Valerie Jarrett wasn’t just President Obama’s top advisor. She’s also personally close to the Obamas to the extent that she’s reportedly moving in with them in their new Washington, D.C. digs. Jarrett called Trump’s election a “punch in the stomach…soul-crushing.” According to Vanity Fair, Laura Jarrett is dedicated to “promoting civil rights and social equality for women and minorities.”
So she’s probably going to be completely objective about covering the Trump Administration.

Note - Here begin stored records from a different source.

(* ===== verification/ScheduleEngine.v ===== *)
(** * The scheduler engine

    [src/core/scheduler_engine.py]: a tick recovers stale claims, resumes what waited,
    turns the due times of every enabled schedule into occurrences and dispatches
    pending ones.  The dispatcher is a computation on a state of its own; the
    domain event graph (core/domain_event_graph.py) is an injected collaborator.
    While a dispatch runs, the heartbeat thread renews the claim and other processes
    use the store: [during] lists, for each request, the heartbeats (the reading of
    the clock at each) and the calls of others, in the order they commit. *)

From S2P Require Import Prelude.
From S2P Require Import PyStr.
From S2P Require Import Json.
From S2P Require Import Frozen.
From S2P Require Import PyRepr.
From S2P Require Import Schedule.
From S2P Require Import ScheduleStore.
From S2P Require Import SharedDispatch.

Record SchedulerEngineConfig := {
  max_lookback_seconds : Z;
  max_occurrences_per_schedule : Z;
  misfire_grace_seconds : Z;
  stale_running_after_seconds : Z;
  max_dispatches_per_tick : Z;
  max_attempts : Z;
  initial_lease_seconds : Z;
  heartbeat_interval_seconds : Z
}.

Definition default_config : SchedulerEngineConfig :=
  {| max_lookback_seconds := 24 * 60 * 60; max_occurrences_per_schedule := 256;
     misfire_grace_seconds := 120; stale_running_after_seconds := 60 * 60;
     max_dispatches_per_tick := 16; max_attempts := 2; initial_lease_seconds := 60 * 60;
     heartbeat_interval_seconds := 60 |}.

(** [SchedulerEngineConfig.__post_init__] *)
Definition new_config (c : SchedulerEngineConfig) : result SchedulerEngineConfig :=
  each (λ value, raise_if (value <=? 0) (ValueError "must be a positive integer"))
    [max_lookback_seconds c; max_occurrences_per_schedule c; misfire_grace_seconds c;
     stale_running_after_seconds c; max_dispatches_per_tick c; max_attempts c;
     initial_lease_seconds c; heartbeat_interval_seconds c];;
  raise_if (initial_lease_seconds c <=? heartbeat_interval_seconds c)
    (ValueError "heartbeat_interval_seconds must be less than initial_lease_seconds");;
  Ok c.

(** What commits in the store while a dispatch runs. *)
Inductive during := Beat (now : Z) | Other (c : store_call).

(** [Counter]: the keys as they were counted. *)
Definition count (key : string) (counted : list string) : Z :=
  Z.of_nat (length (List.filter (λ k, k == key) counted)).

Record DispatchCounts := {
  dc_claimed : Z;
  dc_done : Z;
  dc_retried : Z;
  dc_waiting_dependency : Z;
  dc_needs_operator : Z;
  dc_failed : Z;
  dc_continued : Z
}.

Definition dispatch_counts (counted : list string) : DispatchCounts :=
  {| dc_claimed := count "claimed" counted; dc_done := count "done" counted;
     dc_retried := count "retried" counted;
     dc_waiting_dependency := count "waiting_dependency" counted;
     dc_needs_operator := count "needs_operator" counted; dc_failed := count "failed" counted;
     dc_continued := count "continued" counted |}.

This is nothing new from the mainstream media-Democratic Party complex. Ben Rhodes, the National Security Advisor to President Obama who actively lied to the entire media about the Iran deal, is brother to David Rhodes, president of CBS. ABC News correspondent Claire Shipman is the wife of Jay Carney, former Obama press secretary. George Stephanopoulos, ABC News’ leading anchor, is a former Clinton staffer. Ben Sherwood, president of Disney-ABC television group, is brother to former Obama special assistant Elizabeth Sherwood-Randall.
The media claim that such relationships have no bearing on coverage. Perhaps. Or maybe, just maybe, people with close relationships to those in power tend to favor those people in their coverage. After all, that’s the entire basis of the rumors about President Trump’s conflicts of interests with regard to his businesses, which are now supposedly run by his children – their relationship makes him more likely to act in corrupt fashion to benefit those businesses. Why wouldn’t that same logic apply to the media?
There’s nothing wrong with assigning Valerie Jarrett’s child to cover the DOJ. But there is something wrong with pretending objectivity when it is clearer ever day that such objectivity is a figment of the media’s imagination.